Exercise instructions: Each line from the beginning of the data below through the line containing "(** [x ^= x >> k] loses nothing. *)" should be repeated exactly, please.

Data supplied:
(** ** [elf.h] *)

Definition elf_step (hash c : Z) : Z :=
  let hash := u32 (u32 (Z.shiftl hash 4) + c) in
  let high := u32 (Z.land hash 0xF000000000000000) in
  let hash := if negb (high =? 0) then Z.lxor hash (Z.shiftr high 24) else hash in
  Z.land hash (u32 (Z.lnot high)).

Definition ElfHash (str : list Z) : Z := fold_left elf_step str 0.

(** ** [hash.h] *)

Definition Mix64 (x : Z) : Z :=
  let x := u64 (x + 0x9e3779b97f4a7c15) in
  let x := Z.lxor x (Z.shiftr x 30) in
  let x := u64 (x * 0xbf58476d1ce4e5b9) in
  let x := Z.lxor x (Z.shiftr x 27) in
  let x := u64 (x * 0x94d049bb133111eb) in
  Z.lxor x (Z.shiftr x 31).

(** [Hash<T>] on an integer, enumeration or pointer: the value converted to [u64]. *)
Definition Hash (key : Z) : Z := Mix64 (u64 key).

(** ** Reversible steps *)

Lemma lxor_inj_l a b c : Z.lxor a b = Z.lxor a c -> b = c.
Proof.
  intros E. assert (X : Z.lxor a (Z.lxor a b) = Z.lxor a (Z.lxor a c)) by (by rewrite E).
  by rewrite <- !Z.lxor_assoc, Z.lxor_nilpotent, !Z.lxor_0_l in X.
Qed.

Lemma lxor_inj_r a b c : Z.lxor b a = Z.lxor c a -> b = c.
Proof. rewrite !(Z.lxor_comm _ a). apply lxor_inj_l. Qed.

Lemma shiftr_fits w x k : 0 <= w -> 0 <= k -> fits w x -> fits w (Z.shiftr x k).
Proof.
  unfold fits. intros Hw Hk Hx. rewrite shiftr_div by done. pose proof (pow2_pos k Hk).
  split; [apply Z.div_pos; lia|]. apply Z.div_lt_upper_bound; nia.
Qed.

(** [x ^= x >> k] loses nothing. *)
Lemma xorshift_inj w k x y :
  0 <= w -> 0 < k -> fits w x -> fits w y -> Z.lxor x (Z.shiftr x k) = Z.lxor y (Z.shiftr y k) -> x = y.
Proof.
  intros Hw Hk Hx Hy E. apply Z.lxor_eq. set (d := Z.lxor x y).
  assert (Hd : fits w d) by (by apply lxor_fits). unfold fits in Hd.
  assert (S : d = Z.shiftr d k).
  { unfold d. rewrite Z.shiftr_lxor. apply Z.lxor_eq.
    rewrite <- (Z.lxor_nilpotent (Z.lxor x (Z.shiftr x k))). rewrite E at 2.
    apply Z.bits_inj'. intros i Hi. rewrite !Z.lxor_spec.
    destruct (Z.testbit x i), (Z.testbit y i), (Z.testbit (Z.shiftr x k) i), (Z.testbit (Z.shiftr y k) i); done. }
  rewrite shiftr_div in S by lia.
  assert (2 <= 2 ^ k) by (change 2 with (2 ^ 1) at 1; apply Z.pow_le_mono_r; lia).
  pose proof (Z.div_mod d (2 ^ k) ltac:(lia)). pose proof (Z.mod_pos_bound d (2 ^ k) ltac:(lia)). nia.
Qed.
(* ===== verification/Vector.v ===== *)
(** * base::Vector (containers/vector.h)

    A vector is a block of storage and the number of objects alive at its front.
    The pointers [data_], [end_] and [capacity_] of the class are the block, the
    offset of [end_] in it and the block's length; a null [data_] is [None].  A
    parameter of type [const T&] or [T&&] is a [ref]: a value outside the vector or
    one of its own elements, read when the code reads it. *)

From S2P Require Import Prelude Memory.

Written solution:
(** ** [elf.h] *)

Definition elf_step (hash c : Z) : Z :=
  let hash := u32 (u32 (Z.shiftl hash 4) + c) in
  let high := u32 (Z.land hash 0xF000000000000000) in
  let hash := if negb (high =? 0) then Z.lxor hash (Z.shiftr high 24) else hash in
  Z.land hash (u32 (Z.lnot high)).

Definition ElfHash (str : list Z) : Z := fold_left elf_step str 0.

(** ** [hash.h] *)

Definition Mix64 (x : Z) : Z :=
  let x := u64 (x + 0x9e3779b97f4a7c15) in
  let x := Z.lxor x (Z.shiftr x 30) in
  let x := u64 (x * 0xbf58476d1ce4e5b9) in
  let x := Z.lxor x (Z.shiftr x 27) in
  let x := u64 (x * 0x94d049bb133111eb) in
  Z.lxor x (Z.shiftr x 31).

(** [Hash<T>] on an integer, enumeration or pointer: the value converted to [u64]. *)
Definition Hash (key : Z) : Z := Mix64 (u64 key).

(** ** Reversible steps *)

Lemma lxor_inj_l a b c : Z.lxor a b = Z.lxor a c -> b = c.
Proof.
  intros E. assert (X : Z.lxor a (Z.lxor a b) = Z.lxor a (Z.lxor a c)) by (by rewrite E).
  by rewrite <- !Z.lxor_assoc, Z.lxor_nilpotent, !Z.lxor_0_l in X.
Qed.

Lemma lxor_inj_r a b c : Z.lxor b a = Z.lxor c a -> b = c.
Proof. rewrite !(Z.lxor_comm _ a). apply lxor_inj_l. Qed.

Lemma shiftr_fits w x k : 0 <= w -> 0 <= k -> fits w x -> fits w (Z.shiftr x k).
Proof.
  unfold fits. intros Hw Hk Hx. rewrite shiftr_div by done. pose proof (pow2_pos k Hk).
  split; [apply Z.div_pos; lia|]. apply Z.div_lt_upper_bound; nia.
Qed.

(** [x ^= x >> k] loses nothing. *)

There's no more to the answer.